INCA (Independent Network Cooperative Association) has recently published its strategy paper “Building Gigabit Britain”
It can be downloaded at http://www.inca.coop/policy/building-gigabit-britain-report
While it has much to recommend it, it also falls short of identifying some of the underlying problems and solutions.
First the good news. The six key recommendations have merit although it is unclear how government papers actually move things forward. Setting a target of 80% coverage (and we assume actual coverage as opposed to the current BDUK version) is pretty ambitious and feels very similar to the actual coverage achieved by the current government programme. If it merely replicates that coverage it seems hardly worth it. The challenge is to deliver higher speeds to those currently receiving less than Superfast speeds and herein lies the rub. Getting Gigabit speeds into the rural space is a major challenge.
The strategy identifies Fibre to the Premise as the goal, or dream. This will be very difficult in the final 20% and much easier in Urban areas, which are already better served. The report also underplays the role of Virgin and their likely coverage model for FTTP which we expect to be much higher than suggested
While we completely endorse a review of business rates for fibre, a stronger line on advertising via the ASA and the launch of a Broadband Investment Fund these don’t address some of the weaknesses of the current marketplace.
The number of Altnets who have the balance sheet or business credibility to attract significant funding is extremely limited. This will not only affect investors willingness to part with equity funds but may drive an over reliance on debt based models, where there may be some strain on ROI cycles. This is especially true in the wireless space. Financial credibility will be key in winning public sector support and the creation of anchor tenancies on new (or re-purposed) networks
Wireless is an important bridge from the “core” fibre network to the more remote subscriber. As most actual device level connectivity is now wireless anyway there is little resistance to this as a medium and a blurring of the “line” between fixed and mobile connectivity.

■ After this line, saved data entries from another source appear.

(* ===== verification/Braid.v ===== *)
(** * ML-KEM Braid: the state machine ([ml-kem-braid/state-machine.ts])

    [Send] and [Receive] mutate the agent state they are given and may throw:
    they are computations of the monad [M], whose result carries the state
    also when they throw.  A candidate copy that is committed at the end by
    [Object.assign] is the combinator [candidate]; the [finally] block of
    [bobSendFromHeaderReceived] is [on_throw].  The source of random bytes is
    an argument, as is [ready], whether the tables of the field have been loaded.  Zeroing
    of buffers that are dropped has no effect here.  The denominators cache of
    the interpolator changes no result and is started empty. *)
From S2P Require Import Prelude Crypto GaloisField Lagrange ErasureCodec BraidState BraidAuth.

(** ** The transition table *)
Inductive Event :=
  | KEYGEN | RECEIVE_CT1 | CT1_COMPLETE | RECEIVE_CT2 | CT2_COMPLETE | HEADER_COMPLETE | SAMPLE_CT1
  | EK_COMPLETE_NO_ACK | EKCT1_ACK_EK_INCOMPLETE | EKCT1_ACK_EK_COMPLETE | EKCT1_ACK | EK_COMPLETE | BOB_NEW_EPOCH.

Definition STATE_TRANSITIONS (s : MLKEMBraidState) (e : Event) : option MLKEMBraidState :=
  match s, e with
  | KeysUnsampled, KEYGEN => Some KeysSampled
  | KeysSampled, RECEIVE_CT1 => Some HeaderSent
  | HeaderSent, CT1_COMPLETE => Some Ct1Received
  | Ct1Received, RECEIVE_CT2 => Some EkSentCt1Received
  | EkSentCt1Received, CT2_COMPLETE => Some NoHeaderReceived
  | NoHeaderReceived, HEADER_COMPLETE => Some HeaderReceived
  | HeaderReceived, SAMPLE_CT1 => Some Ct1Sampled
  | Ct1Sampled, EK_COMPLETE_NO_ACK => Some EkReceivedCt1Sampled
  | Ct1Sampled, EKCT1_ACK_EK_INCOMPLETE => Some Ct1Acknowledged
  | Ct1Sampled, EKCT1_ACK_EK_COMPLETE => Some Ct2Sampled
  | EkReceivedCt1Sampled, EKCT1_ACK => Some Ct2Sampled
  | Ct1Acknowledged, EK_COMPLETE => Some Ct2Sampled
  | Ct2Sampled, BOB_NEW_EPOCH => Some KeysUnsampled
  | _, _ => None
  end.

Definition StateTransitionError (code : string) : exn := CodedError "StateTransitionError" code.
Definition TypeError : exn := CodedError "TypeError" "undefined".

Abbreviation Agent := MLKEMBraidAgentState.

Definition transition (e : Event) : M Agent unit := fun s =>
  match STATE_TRANSITIONS (state s) e with
  | None => (s, Throw (StateTransitionError "INVALID_STATE_TRANSITION"))
  | Some n => (set_state n s, Ok tt)
  end.

(** [x!] or the use of an optional value that must be present. *)
Definition present {S A} (e : exn) (x : option A) : M S A :=
  match x with Some a => M_ret a | None => M_throw e end.

Definition candidate {S A} (m : M S A) : M S A := fun s =>
  match m s with (s', Ok a) => (s', Ok a) | (_, Throw e) => (s, Throw e) end.
Definition on_throw {S A} (cleanup : S -> S) (m : M S A) : M S A := fun s =>
  match m s with (s', Ok a) => (s', Ok a) | (s', Throw e) => (cleanup s', Throw e) end.

(** ** Encoders and decoders *)
Definition set_be_encoder (v : option PolyEncoder) (e : BraidEncoder) : BraidEncoder := {|
  be_data := be_data e; be_currentChunk := be_currentChunk e; be_totalChunks := be_totalChunks e;
  be_isComplete := be_isComplete e; be_encoder := v |}.

Definition createEncoderState (data : bytes) : result BraidEncoder :=
  encoder ← (new_PolyEncoder true data ∅).2;
  let totalChunks := chunks_of (len data) in
  (* [Math.ceil(totalChunks * 1.3)] *)
  Ok {| be_data := data; be_currentChunk := 0; be_totalChunks := (totalChunks * 13 + 9) / 10;
        be_isComplete := false; be_encoder := Some encoder |}.

Definition createDecoderState (messageSize : Z) : BraidDecoder := {|
  bd_receivedChunks := 0; bd_requiredChunks := chunks_of messageSize; bd_messageSize := messageSize;
  bd_chunks := [] |}.

Definition restoreEncoder (ready : bool) : M BraidEncoder PolyEncoder := fun st =>
  match be_encoder st with
  | Some e => (st, Ok e)
  | None =>
      match (restore ready (be_data st) (be_currentChunk st) ∅).2 with
      | Throw e => (st, Throw e)
      | Ok e => (set_be_encoder (Some e) st, Ok e)
      end
  end.

Definition getNextEncoderChunk (ready : bool) : M BraidEncoder (bytes * Z) := (
  do encoder <- restoreEncoder ready;
  if negb (hasMoreChunks encoder) then M_throw (Error "Braid encoder exhausted all GF(2^16) evaluation points")
  else
    do st <- M_get;
    let index := be_currentChunk st in
    let (encoder, r) := nextChunk encoder in
    do_ M_modify (set_be_encoder (Some encoder));
    do chunk <- M_lift r;
    do_ M_modify (fun st => {| be_data := be_data st; be_currentChunk := be_currentChunk st + 1;
                               be_totalChunks := be_totalChunks st; be_isComplete := isDataComplete encoder;
                               be_encoder := be_encoder st |});
    M_ret (chunk, index))%st.

Definition addDecoderChunk (chunkIndex : Z) (chunk : bytes) (st : BraidDecoder) : result BraidDecoder :=
  _ ← assertBraidChunkIndex chunkIndex;
  if negb (len chunk =? CHUNK_SIZE) then Throw (Error "Braid chunk must contain exactly 32 bytes")
  else match assoc_get chunkIndex (bd_chunks st) with
       | Some existing =>
           if negb (bytes_eqb existing chunk) then Throw (Error "Conflicting duplicate Braid chunk") else Ok st
       | None =>
           let chunks := bd_chunks st ++ [(chunkIndex, chunk)] in
           Ok {| bd_receivedChunks := len chunks; bd_requiredChunks := bd_requiredChunks st;
                 bd_messageSize := bd_messageSize st; bd_chunks := chunks |}
       end.

Definition isDecoderComplete (st : BraidDecoder) : bool := len (bd_chunks st) >=? bd_requiredChunks st.

Definition getDecodedMessage (st : BraidDecoder) : result bytes :=
  decoder ← new_PolyDecoder true (bd_messageSize st);
  decoder ← foldM_result (fun d kv => addChunk kv.1 kv.2 d) decoder (bd_chunks st);
  m ← message decoder;
  match m with None => Throw (Error "Failed to decode message") | Some m => Ok m end.

(** [const index = message.chunkIndex ?? decoder.receivedChunks] and the
    addition of the chunk. *)
Definition add_message_chunk (m : MLKEMBraidMessage) (chunk : bytes) (st : BraidDecoder) : result BraidDecoder :=
  addDecoderChunk (default (bd_receivedChunks st) (m_chunkIndex m)) chunk st.

(** The next chunk of an encoder held in a field of the state. *)
Definition next_chunk (ready : bool) (get : Agent -> option BraidEncoder) (set : option BraidEncoder -> Agent -> Agent)
    (missing : exn) : M Agent (bytes * Z) := fun s =>
  match get s with
  | None => (s, Throw missing)
  | Some e => let (e, r) := getNextEncoderChunk ready e in (set (Some e) s, r)
  end.

Definition chunk_message (type : MessageType) (c : bytes * Z) (s : Agent) : MLKEMBraidMessage :=
  {| m_epoch := epoch s; m_type := type; m_chunkIndex := Some (c.2); m_data := Some (c.1) |}.
Definition bare_message (type : MessageType) (s : Agent) : MLKEMBraidMessage :=
  {| m_epoch := epoch s; m_type := type; m_chunkIndex := None; m_data := None |}.
Definition send_result (m : MLKEMBraidMessage) (k : option OutputKey) (s : Agent) : SendResult :=
  {| sr_message := m; sending_epoch := epoch s; sr_output_key := k |}.

(** The reset keeps the epoch and the authenticator. *)
Definition resetForNewEpoch (newState : MLKEMBraidState) (s : Agent) : Agent := {|
  state := newState; epoch := epoch s; auth := auth s;
  dk := None; ek_seed := None; ek_vector := None; hek := None; encaps_secret := None; ct1 := None; ct2 := None;
  ct1_for_mac := None; ct1_decoded := None;
  headerEncoder := None; ekEncoder := None; ct1Encoder := None; ct2Encoder := None;
  headerDecoder := if bool_decide (newState ∈ BOB_STATES) then Some (createDecoderState HEADER_SIZE) else None;
  ekDecoder := None; ct1Decoder := None; ct2Decoder := None |}.

Definition new_agent (s : MLKEMBraidState) (a : AuthenticatorState) (hd : option BraidDecoder) : Agent := {|
  state := s; epoch := 1; auth := a;
  dk := None; ek_seed := None; ek_vector := None; hek := None; encaps_secret := None; ct1 := None; ct2 := None;
  ct1_for_mac := None; ct1_decoded := None;
  headerEncoder := None; ekEncoder := None; ct1Encoder := None; ct2Encoder := None;
  headerDecoder := hd; ekDecoder := None; ct1Decoder := None; ct2Decoder := None |}.

Section Machine.
Context {H : HashFunctions} {K : MLKEM768}.

Definition InitAlice (initial_shared_secret : bytes) : result Agent :=
  auth ← initAuthenticatorState initial_shared_secret;
  Ok (new_agent KeysUnsampled auth None).

Definition InitBob (initial_shared_secret : bytes) : result Agent :=
  auth ← initAuthenticatorState initial_shared_secret;
  Ok (new_agent NoHeaderReceived auth (Some (createDecoderState HEADER_SIZE))).

(** ** Alice sends *)
Definition aliceSendHeaderChunk (ready : bool) : M Agent SendResult := (
  do c <- next_chunk ready headerEncoder set_headerEncoder (Error "No header encoder");
  do s <- M_get;
  M_ret (send_result (chunk_message Hdr c s) None s))%st.

Definition aliceSendEkChunk (ready : bool) (type : MessageType) : M Agent SendResult := (
  do c <- next_chunk ready ekEncoder set_ekEncoder (Error "No ek encoder");
  do s <- M_get;
  M_ret (send_result (chunk_message type c s) None s))%st.

Definition aliceSendFromKeysUnsampled (ready : bool) (randomBytes : nat -> bytes) : M Agent SendResult := (
  do keyPair <- M_lift (KeyGen (randomBytes 64%nat));
  do_ M_modify (fun s => set_hek (Some (kg_hek keyPair)) (set_ek_vector (Some (kg_ek_vector keyPair))
                          (set_ek_seed (Some (kg_ek_seed keyPair)) (set_dk (Some (kg_dk keyPair)) s))));
  do s <- M_get;
  let header := kg_ek_seed keyPair ++ kg_hek keyPair in
  let headerMac := MacHdr (auth s) (epoch s) header in
  do he <- M_lift (createEncoderState (header ++ headerMac));
  do_ M_modify (set_headerEncoder (Some he));
  do ee <- M_lift (createEncoderState (kg_ek_vector keyPair));
  do_ M_modify (set_ekEncoder (Some ee));
  do_ transition KEYGEN;
  aliceSendHeaderChunk ready)%st.

Definition sendAlice (ready : bool) (randomBytes : nat -> bytes) : M Agent SendResult := (
  do s <- M_get;
  match state s with
  | KeysUnsampled => aliceSendFromKeysUnsampled ready randomBytes
  | KeysSampled => aliceSendHeaderChunk ready
  | HeaderSent => aliceSendEkChunk ready Ek
  | Ct1Received => aliceSendEkChunk ready EkCt1Ack
  | EkSentCt1Received => M_ret (send_result (bare_message Ct1Ack s) None s)
  | _ => M_throw (StateTransitionError "INVALID_STATE_TRANSITION")
  end)%st.

(** ** Alice receives *)
Definition receiveAlice_Ct1 (m : MLKEMBraidMessage) (data : bytes) : M Agent unit := (
  do s <- M_get;
  let receivedFirstCt1Chunk := bool_decide (state s = KeysSampled) in
  do_ match ct1Decoder s with
      | None => M_modify (set_ct1Decoder (Some (createDecoderState CT1_SIZE)))
      | Some _ => M_ret tt
      end;
  do s <- M_get;
  do d <- present TypeError (ct1Decoder s);
  do d <- M_lift (add_message_chunk m data d);
  do_ M_modify (set_ct1Decoder (Some d));
  do_ (if receivedFirstCt1Chunk then transition RECEIVE_CT1 else M_ret tt);
  if isDecoderComplete d then
    do c1 <- M_lift (getDecodedMessage d);
    do_ M_modify (set_ct1_decoded (Some c1));
    transition CT1_COMPLETE
  else M_ret tt)%st.

Definition receiveAlice_Ct2 (m : MLKEMBraidMessage) (data : bytes) : M Agent (option OutputKey) := candidate (
  do s <- M_get;
  let receivedFirstCt2Chunk := bool_decide (state s = Ct1Received) in
  let d := default (createDecoderState CT2_SIZE) (ct2Decoder s) in
  do d <- M_lift (add_message_chunk m data d);
  do_ M_modify (set_ct2Decoder (Some d));
  do_ (if receivedFirstCt2Chunk then transition RECEIVE_CT2 else M_ret tt);
  do s <- M_get;
  if isDecoderComplete d && bool_decide (state s = EkSentCt1Received) then
    do c1 <- present (Error "CT1 not decoded - state corruption") (ct1_decoded s);
    do ct2Data <- M_lift (getDecodedMessage d);
    let c2 := take (Z.to_nat CT2_DATA_SIZE) ct2Data in
    let combinedMac := drop (Z.to_nat CT2_DATA_SIZE) ct2Data in
    let combined := c1 ++ c2 in
    do key <- present TypeError (dk s);
    do shared_secret <- M_lift (Decaps key c1 c2);
    do outputKeyBytes <- M_lift (KDF_OK shared_secret (epoch s));
    do a <- M_lift (auth_Update (auth s) (epoch s) outputKeyBytes);
    do_ M_modify (set_auth a);
    do_ M_lift (VfyCt a (m_epoch m) combined combinedMac);
    do_ transition CT2_COMPLETE;
    do_ M_modify (fun s => let s := set_epoch (epoch s + 1) s in resetForNewEpoch (state s) s);
    M_ret (Some {| ok_epoch := epoch s; epoch_secret := outputKeyBytes |})
  else M_ret None)%st.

The report plays down the role of public investment, no doubt born out of understandable frustration with the eventual delivery model for the Superfast scheme. The issue here is really one of expertise. If Government would but engage in listening beyond BT and a couple of other sources, we might end up with a meaningful partnership model. Of course, Brexit throws up an interesting conundrum. Much of the money that underpinned current Government Broadband funding was of EU origin but with it came a requirement to fulfil EU State Aid rules. If we leave, this may have the unexpected effect of loosening some of these shackles. Of course, public funding wold probably have to be made available openly, including to BT and that requires something of a reversal of strategy, again raising the spectre of financial credibility. The truth seems to be that BT does not have a strategy for the final 20%. However, the chances of government accepting any responsibility for having made a mistake with the Superfast scheme and digging into shallower pockets for even more funds seems unlikely. And FTTP might cost £25bn.
As far as technical considerations go, there are a couple of quick points to consider. How the figure of 350m for a sub loop length being typical is arrived at is a bit of a mystery. Sounds like something dreamt up near Ipswich to answer a political enquiry. In rural areas average loop lengths are significantly higher making G.Fast and any other improvements on copper based technologies the law of diminishing returns. And Ducts and Poles Access is like chasing a will o’ the wisp. Openreach are probably happy to entertain this fantasy as its a complete distraction from anything meaningful.
Finally the report misses one piece of good news. The SuperFast roll out via FTTC has one overriding benefit for Altnets. It drives the core fibre network closer to the subscriber, thereby reducing delivery costs for FTTP and raises expectations with subscribers which it then fails to deliver.